Build internal rate cards for your top three data center services. Compute, storage, and network cover 80% or more of data center spend. Create a per-unit cost for each. Factor in hardware depreciation, power, cooling, and floor space allocation. Update quarterly.
Map your data to FOCUS fields, starting with the minimum viable set. The FinOps Foundation’s working group defines six field categories: time and billing, usage and units, cost and pricing, services and resources, location and provider, and ownership metadata. You don’t need all of them on day one. Start with usage, cost, and ownership.
Audit for double bubble before optimizing. Pull a list of workloads running in both your data center and public cloud. In my experience across multiple enterprise environments, 10% to 15% of hybrid estates carry redundant capacity that was supposed to be temporary. Eliminating the overlap often produces more savings than optimizing either environment individually.

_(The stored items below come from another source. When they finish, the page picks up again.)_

#[warnings="-register-all"]
Inductive Elem : Type :=
| FileEl (path : string)
| FolderEl (h : Header) (children : list Elem)
| Placeholder (cls : string).

(** A [.file-tab]: [data-file] and the text of its [.tab-name]. *)
Record Tab : Type := mkTab {
  tab_file : string;
  tab_name : string
}.

Module Dom.

Definition firstSome {A B : Type} (f : A -> option B) : list A -> option B :=
  fix go (l : list A) : option B :=
    match l with
    | [] => None
    | x :: rest => match f x with Some y => Some y | None => go rest end
    end.

(** Rewrites the first element on which [f] answers, leaves the others. *)
Definition updFirst {A : Type} (f : A -> option A) : list A -> option (list A) :=
  fix go (l : list A) : option (list A) :=
    match l with
    | [] => None
    | x :: rest =>
        match f x with
        | Some x' => Some (x' :: rest)
        | None => match go rest with
                  | Some rest' => Some (x :: rest')
                  | None => None
                  end
        end
    end.

(** [document.querySelector('.folder-header[data-path="p"]')] together with
    [header.nextElementSibling]: the first match in document order. The
    selector is built by pasting the path between double quotes, and the
    comparison of strings below is what it does for a path without a double
    quote, a backslash or a line break ([selectorSafe] further down); for
    another path the pasted text is a different selector or none, and
    [querySelector] finds something else or throws. *)
Fixpoint findFolderEl (p : string) (e : Elem) : option (Header * list Elem) :=
  match e with
  | FolderEl h kids =>
      if String.eqb (h_path h) p then Some (h, kids)
      else firstSome (findFolderEl p) kids
  | _ => None
  end.

Definition queryFolder (p : string) (doc : list Elem) : option (Header * list Elem) :=
  firstSome (findFolderEl p) doc.

(** [document.querySelector('[data-path="p"]')]: the answer is the
    [data-type] of the element found. As for [findFolderEl], this is the
    selector's answer for the paths of [selectorSafe]. *)
Fixpoint findDataPathEl (p : string) (e : Elem) : option ItemType :=
  match e with
  | FileEl q => if String.eqb q p then Some File else None
  | FolderEl h kids =>
      if String.eqb (h_path h) p then Some Folder
      else firstSome (findDataPathEl p) kids
  | Placeholder _ => None
  end.

Definition queryDataPath (p : string) (doc : list Elem) : option ItemType :=
  firstSome (findDataPathEl p) doc.

(** A write through a header found by [queryFolder p]: to its attributes or
    to the content of its container. *)
Fixpoint updateFolderEl (p : string) (g : Header -> list Elem -> Header * list Elem)
    (e : Elem) : option Elem :=
  match e with
  | FolderEl h kids =>
      if String.eqb (h_path h) p
      then Some (let '(h', kids') := g h kids in FolderEl h' kids')
      else match updFirst (updateFolderEl p g) kids with
           | Some kids' => Some (FolderEl h kids')
           | None => None
           end
  | _ => None
  end.

Definition updateFolder (p : string) (g : Header -> list Elem -> Header * list Elem)
    (doc : list Elem) : list Elem :=
  match updFirst (updateFolderEl p g) doc with
  | Some doc' => doc'
  | None => doc
  end.

(** [container.innerHTML = ...; children.forEach(render into container)] *)
Definition setContainer (p : string) (kids : list Elem) (doc : list Elem) : list Elem :=
  updateFolder p (fun h _ => (h, kids)) doc.

(** [header.dataset.expanded = "true" | "false"] *)
Definition setExpandedAttr (p : string) (b : bool) (doc : list Elem) : list Elem :=
  updateFolder p
    (fun h kids => (mkHeader (h_path h) (h_hasChildren h) b (h_level h), kids)) doc.

(** [document.querySelectorAll(".folder-header[data-expanded='true']")]
    mapped to [el.dataset.path], in document order. *)
Fixpoint expandedPathsEl (e : Elem) : list string :=
  match e with
  | FolderEl h kids =>
      (if h_expanded h then [h_path h] else []) ++ flat_map expandedPathsEl kids
  | _ => []
  end.

Definition expandedPaths (doc : list Elem) : list string :=
  flat_map expandedPathsEl doc.

(** [document.querySelector('[data-file="p"]')], for the paths of
    [selectorSafe]. *)
Definition queryTab (p : string) (tabs : list Tab) : option Tab :=
  List.find (fun t => String.eqb (tab_file t) p) tabs.

End Dom.

(** ** Rendering *)

Definition nonEmpty {A : Type} (o : option (list A)) : bool :=
  match o with Some (_ :: _) => true | _ => false end.

(** [children.map((c) => ({...c, path: this.normalizePath(c.path)}))] *)
Definition normalizeChildren (children : list Item) : list Item :=
  map (fun c => mkItem (item_name c) (normalizePath (item_path c)) (item_type c)
                       (item_hasChildren c)) children.

(** [renderFolder(item, parent, level)] and [renderFile(item, parent, level)]
    on a child descriptor, chosen by [item.type === "folder"]. A descriptor
    carries no [children], so the folder's content comes from the cache and
    the cache is not written. The recursion follows the cache; [fuel] bounds
    its depth, and [renderFuel] is enough for every cache in which no folder
    is cached below itself (on a cyclic cache the JavaScript overflows the
    stack). *)
Fixpoint renderItem (fuel : nat) (cache : FolderCache) (expanded : JsSet)
    (level : nat) (it : Item) : Elem :=
  match item_type it with
  | File => FileEl (normalizePath (item_path it))
  | Folder =>
      let normPath := normalizePath (item_path it) in
      let cachedChildren := JsMap.get cache normPath in
      let hasChildrenFlag :=
        match item_hasChildren it with Some true => true | _ => false end
        || nonEmpty cachedChildren in
      let isExpanded := JsSet.has expanded normPath in
      FolderEl (mkHeader normPath hasChildrenFlag isExpanded level)
        (match fuel, cachedChildren with
         | S fuel', Some (c :: cs) =>
             map (renderItem fuel' cache expanded (S level)) (c :: cs)
         | _, _ => []
         end)
  end.

Definition renderFuel (cache : FolderCache) : nat := S (length cache).

(** ** The client state *)

(** A promise that the code created and did not await: the request of a
    [loadFolderChildren] started by [restoreExpandedChildren] that is still on
    its way, or the [.then] callback of one that found its folder cached. *)
Inductive Task : Type :=
| AwaitFetch (path container : string) (level : nat)
| ThenRestore (path : string).

(** The fields of a [FileManager] instance, followed by the page it works on
    and by the promises it has left running. [currentPath] can hold [null]
    after [setSelectedItem]. *)
Record FileManager : Type := mkFileManager {
  currentPath : option string;
  currentFile : option string;
  openFiles : OpenFiles;
  activeTab : option string;
  descriptions : gmap string string;
  selectedItem : option Selection;
  renameData : option Selection;
  folderCache : FolderCache;
  expandedFolders : JsSet;
  fileTree : list Elem;
  fileTabs : list Tab;
  pending : list Task
}.

Definition with_currentPath (x : option string) (s : FileManager) : FileManager :=
  mkFileManager x (currentFile s) (openFiles s) (activeTab s) (descriptions s)
    (selectedItem s) (renameData s) (folderCache s) (expandedFolders s)
    (fileTree s) (fileTabs s) (pending s).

Partner with finance and facilities from the start. Data center costs live in capital expenditure plans, facilities budgets, and depreciation schedules. Unlike cloud (where the bill is a single line item your team controls), data center FinOps requires pulling cost data from teams that have never shared it with engineering. That conversation is easier to start now, before the numbers get large, than later.
The FinOps discipline spent its first decade mastering public cloud economics. The next phase covers everything else: data centers, SaaS, licensing, AI, and whatever comes after. The scope is bigger, the tooling is catching up, and the practitioners who build cross-domain skills now will be the ones running the practice in 2028.